* What the exercise asks: Find "outcome s ≠ None." and "and initializers that" in the records below. Copy the lines holding them and every line between, exactly, and no others.

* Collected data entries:
------

(* ===== verification/RunnerLink.v ===== *)
(** * The runners of a segment

    [Segment], [Pipeline] and [Executor] drive runners through the interface [RunnerI];
    this file implements it with the runners of [Runner], whose instances follow the
    scripts of [RunnerJoin]: [stop] and [kill] set the state of the runnable, [await_live]
    and [await_join] let the instances run until the futures they wait for are ready.
    The hypotheses that the executor's theorems make about runners are theorems here. *)
From S2P Require Import Prelude Runner RunnerJoin.
From S2P Require Import StdMap Addresses Manifold Service Segment Pipeline Executor.
Local Open Scope Z_scope.

Section link.
(** What the scripts are known to satisfy. *)
Context (Q : script → Prop).
Definition link_ok (j : jcfg) : Prop := (∃ ss, JInv ss j ∧ Forall Q ss) ∨ m_instances (runner (jc j)) = [].
(** A runner that was launched, or joined. *)
Definition linked : Type := { j : jcfg | link_ok j }.
Lemma runnable_link st j : link_ok j → link_ok (with_runnable st j).
Proof. intros [(ss & HJ & HQ)|Hn]; [left|right; done]. exists ss. split; [by apply with_runnable_ok|done]. Qed.
Definition set_linked (st : RunnableState) (r : linked) : linked :=
  exist _ (with_runnable (runnable_update_state (m_runnable (runner (jc (`r)))) st).1 (`r)) (runnable_link _ _ (proj2_sig r)).
Definition live_cfg (j : jcfg) : jcfg := if bool_decide (m_instances (runner (jc j)) = []) then j else settle not_live (weight j) j.
Lemma live_link j : link_ok j → link_ok (live_cfg j).
Proof.
  intros Hj. unfold live_cfg. case_bool_decide as E; [done|]. destruct Hj as [(ss & HJ & HQ)|Hn]; [|done].
  left. exists ss. split; [by apply settle_live|done].
Qed.
Definition joined_cfg (j : jcfg) : jcfg :=
  let j' := if bool_decide (m_instances (runner (jc j)) = []) then j else settle unfinished (weight j) j in
  mkJ (Cfg (Runner.set_instances [] (runner (jc j'))) (pcs (jc j'))) (scripts j').
Lemma joined_link j : link_ok (joined_cfg j).
Proof. by right. Qed.
(** What [await_join] returns when the instances have ended. *)
Definition join_result (j : jcfg) : res () :=
  let j' := if bool_decide (m_instances (runner (jc j)) = []) then j else settle unfinished (weight j) j in
  match await_join (runner (jc j')) with Some (x, _) => x | None => Undefined "blocks" end.
#[export] Instance linked_runner : RunnerI linked := {
  runner_stop := set_linked Stop;
  runner_kill := set_linked Kill;
  runner_await_live r :=
    (if await_live (runner (jc (live_cfg (`r)))) then Ret () else Undefined "blocks", exist _ (live_cfg (`r)) (live_link _ (proj2_sig r)));
  runner_await_join r := (join_result (`r), exist _ (joined_cfg (`r)) (joined_link (`r)));
}.

Lemma linked_live (r : linked) : (runner_await_live r).1 = Ret ().
Proof.
  destruct r as [j Hj]. simpl. unfold live_cfg. case_bool_decide as E; [unfold await_live; by rewrite E|]. destruct Hj as [(ss & HJ & HQ)|Hn]; [|done].
  by destruct (settle_live ss j HJ) as [_ ->].
Qed.
Lemma linked_result (r : linked) : (∃ ss, Forall Q ss ∧ (runner_await_join r).1 = match first_failure ss with Some e => Throw e | None => Ret () end).
Proof.
  destruct r as [j Hj]. simpl. unfold join_result. case_bool_decide as E.
  - exists []. split; [done|]. unfold await_join. by rewrite E.
  - destruct Hj as [(ss & HJ & HQ)|Hn]; [|done]. exists ss. split; [done|]. destruct (settle_finished ss j HJ) as [HJ' Hf]. by rewrite (finished_join ss _ HJ' Hf).
Qed.
Lemma linked_joins (r : linked) : joins r.
Proof. destruct (linked_result r) as (ss & _ & E). unfold joins. rewrite E. destruct (first_failure ss); [right; by eexists|by left]. Qed.
Lemma linked_failure (r : linked) e : thrown r = Some e → ∃ s, Q s ∧ outcome s = Some e.
Proof.
  destruct (linked_result r) as (ss & HQ & E). unfold thrown. rewrite E. destruct (first_failure ss) as [x|] eqn:Ef; [|done]. intros [= <-].
  unfold first_failure in Ef. apply head_Some_elem_of, list_elem_of_omap in Ef as (s & Hs & Ho). exists s. split; [|done]. by eapply Forall_forall in HQ.
Qed.
End link.

(** ** An executor over these runners *)
Section executor.
(** What the nodes do, by segment and name; and when a failure arrives during a start. *)
Context (Q : script → Prop) (behaviour : Z → string → list script) (HQ : ∀ a name, Forall Q (behaviour a name)) (reports : Z → string → bool).
Definition launched_cfg (a : Z) (name : string) : jcfg :=
  match launch (length (behaviour a name)) (Runner_new Init) with
  | Ret σ => mkJ σ (behaviour a name)
  | _ => mkJ (Cfg (Runner_new Init) []) []
  end.
Lemma launched_link a name : link_ok Q (launched_cfg a name).
Proof.
  unfold launched_cfg. destruct (launch_ok (length (behaviour a name)) (Runner_new Init)) as (σ & E & _); [done|]. rewrite E.
  left. exists (behaviour a name). split; [eapply launch_follows; [|exact E]; done|apply HQ].
Qed.
(** Igniting the launcher of a node launches one instance per script. *)
#[export] Instance linked_ignition : Ignition (linked Q) := {|
  ignition a name := exist _ (launched_cfg a name) (launched_link a name);
  reported := reports;
|}.
(** Only segments with a failing node report a failure. *)
Definition honest (ops : list op) : Prop :=
  ∀ a, RunnerFails a ∈ ops ∨ (∃ name, reports a name = true) → ∃ name s, s ∈ behaviour a name ∧ outcome s ≠ None.
Context {D : Type} `{Shuffler}.
(** C6: the life of an executor whose nodes run on the runners of this library, whatever
    the nodes do and whenever their failures are reported: after any updates that only add
    segments, a stop and a join, the process has aborted exactly when an update was handled
    after a node of some segment had failed ([views]).  Otherwise, once all updates are
    handled, the join returns, or throws what a node threw; when it returns the executor,
    its manager, the pipeline and all segments of the last update are completed.  If no
    node fails, and failures are reported only by nodes that fail, it returns.  Nothing is
    assumed of the runners; of the pipeline, that its definitions have distinct port names
    and initializers that succeed and leave the ports alone, and of the updates that each
    keeps the segments of the one before and assigns known segments to existing
    partitions.  Failures reported while a segment is being joined are not modelled: they
    kill runners that the join waits for. *)
Theorem executor_life_cycle p n ops early late : (∀ l, random_shuffle l ≡ₚ l) → pipeline_ok p → 1 ≤ n → chain p n (initial_segments p) (pushes ops) →
  ∃ x e, (start_up (R := linked Q) (D := D) p ops ;; shut_down early late) (Executor_new n) = (x, e) ∧
  match views (R := linked Q) p (registered p) ops with
  | None => x = Abort start_refused
  | Some v => v_todo v = [] →
      (x = Ret () ∨ ∃ s err, Q s ∧ outcome s = Some err ∧ x = Throw err) ∧
      ∃ m c, m_pipeline_manager e = Some m ∧ m_update_channel m = None ∧ m_controller m = Some c ∧
        (x = Ret () → ex_state e = Completed ∧ mg_state m = Completed ∧ i_state (c_pipeline c) = Completed ∧
           ∀ a, a ∈ (default (initial_segments p) (last (pushes ops))).*1 → in_state a Completed (c_pipeline c))
  end ∧
  (honest ops → (∀ s, Q s → outcome s = None) → ∃ v, views (R := linked Q) p (registered p) ops = Some v ∧ (v_todo v = [] → x = Ret ())).
Proof.
  intros Hsh Hp Hn Hch. destruct ((start_up (R := linked Q) (D := D) p ops ;; shut_down early late) (Executor_new n)) as [x e] eqn:E. exists x, e. split; [done|].
  assert (match views (R := linked Q) p (registered p) ops with None => x = Abort start_refused
    | Some v => v_todo v = [] → (x = Ret () ∨ ∃ s err, Q s ∧ outcome s = Some err ∧ x = Throw err) ∧
      ∃ m c, m_pipeline_manager e = Some m ∧ m_update_channel m = None ∧ m_controller m = Some c ∧
        (x = Ret () → ex_state e = Completed ∧ mg_state m = Completed ∧ i_state (c_pipeline c) = Completed ∧
           ∀ a, a ∈ (default (initial_segments p) (last (pushes ops))).*1 → in_state a Completed (c_pipeline c)) end) as Hmain.
  { destruct (views (R := linked Q) p (registered p) ops) as [v|] eqn:Ev.
    - intros Htodo. destruct (executor_shuts_down (R := linked Q) (D := D) Hsh (linked_live Q) (linked_joins Q) p n ops early late v Hp Hn Hch Ev Htodo)
        as (x' & e' & m & c & E' & Hx & Hm & Hq & Hc & Hret). rewrite E in E'. injection E' as <- <-. split; [|by exists m, c].
      destruct Hx as [->|(err & r & -> & Hr)]; [by left|right]. destruct (linked_failure Q r err Hr) as (s & Hs & Ho). by exists s, err.
    - pose proof (play_all (R := linked Q) (D := D) Hsh (linked_live Q) p n ops Hp Hn Hch) as Hab. rewrite Ev in Hab. destruct Hab as [e' Ea].
      unfold mbind, M_bind in E. rewrite Ea in E. by simplify_eq. }
  split; [exact Hmain|]. intros Hhon Hno.
  assert (∀ a name s, s ∈ behaviour a name → outcome s = None) as Hquiet by (intros a name s Hs; apply Hno; pose proof (HQ a name) as Hall; by eapply Forall_forall in Hall).
  destruct (quiet_views (R := linked Q) p (registered p) ops) as [v Ev]; [done| | |].
  - intros a Ha. destruct (Hhon a (or_introl Ha)) as (name & s & Hs & Ho). apply Ho. by eapply Hquiet.
  - intros a name. simpl. destruct (reports a name) eqn:Er; [|done]. destruct (Hhon a) as (name' & s & Hs & Ho); [right; by exists name|]. destruct Ho. by eapply Hquiet.
  - exists v. split; [done|]. intros Htodo. rewrite Ev in Hmain. destruct (Hmain Htodo) as [[->|(s & err & Hs & Ho & _)] _]; [done|]. rewrite (Hno s Hs) in Ho. done.
Qed.
End executor.

(** ** Running it *)
(** Every node has two instances; nothing fails. *)
Definition quiet (s : script) : Prop := outcome s = None.
Definition two_quiet (a : Z) (name : string) : list script := [mkScript [] None; mkScript [] None].
Lemma two_quiet_ok a name : Forall quiet (two_quiet a name).
Proof. by repeat constructor. Qed.
Definition no_reports (a : Z) (name : string) : bool := false.
#[local] Instance same_order : Shuffler := λ l, l.
#[local] Instance quiet_ignition : Ignition (linked quiet) := linked_ignition quiet two_quiet two_quiet_ok no_reports.
Definition quiet_ops : list op := [Turn; Push more_segments; Turn].
Lemma executor_life_cycle_witness :
  ∃ x e, (start_up (R := linked quiet) (D := Z) demo_pipeline quiet_ops ;; shut_down [] []) (Executor_new 1) = (x, e) ∧ x = Ret () ∧
    ∃ m c, m_pipeline_manager e = Some m ∧ m_controller m = Some c ∧ ∀ a, a ∈ more_segments.*1 → in_state a Completed (c_pipeline c).
Proof.
  assert (chain demo_pipeline 1 (initial_segments demo_pipeline) (pushes quiet_ops)) as Hch by (split; [exact demo_grows|exact I]).
  destruct (executor_life_cycle quiet two_quiet two_quiet_ok no_reports (D := Z) demo_pipeline 1 quiet_ops [] [] (λ l, Permutation_refl l) demo_pipeline_ok ltac:(discriminate) Hch)
    as (x & e & E & Hmain & Hok). change (linked_ignition quiet two_quiet two_quiet_ok no_reports) with quiet_ignition in *.
  exists x, e. split; [exact E|].
  assert (views (R := linked quiet) demo_pipeline (registered demo_pipeline) quiet_ops = Some (mkView [] more_segments [])) as Ev by (vm_compute; reflexivity).
  rewrite Ev in Hmain. destruct (Hmain eq_refl) as [_ (m & c & Hm & _ & Hc & Hret)].
  destruct Hok as (v & Ev' & Hx); [|intros s Hs; exact Hs|].
  - intros a [Ha|[name Hr]]; [|discriminate Hr]. exfalso. unfold quiet_ops in Ha. repeat (apply elem_of_cons in Ha as [Ha|Ha]; [discriminate Ha|]). by apply elem_of_nil in Ha.
  - rewrite Ev in Ev'. injection Ev' as <-. split; [apply Hx; reflexivity|]. exists m, c. split; [exact Hm|]. split; [exact Hc|]. apply Hret, Hx. reflexivity.
Defined.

------

* Result:
  ∀ a, RunnerFails a ∈ ops ∨ (∃ name, reports a name = true) → ∃ name s, s ∈ behaviour a name ∧ outcome s ≠ None.
Context {D : Type} `{Shuffler}.
(** C6: the life of an executor whose nodes run on the runners of this library, whatever
    the nodes do and whenever their failures are reported: after any updates that only add
    segments, a stop and a join, the process has aborted exactly when an update was handled
    after a node of some segment had failed ([views]).  Otherwise, once all updates are
    handled, the join returns, or throws what a node threw; when it returns the executor,
    its manager, the pipeline and all segments of the last update are completed.  If no
    node fails, and failures are reported only by nodes that fail, it returns.  Nothing is
    assumed of the runners; of the pipeline, that its definitions have distinct port names
    and initializers that succeed and leave the ports alone, and of the updates that each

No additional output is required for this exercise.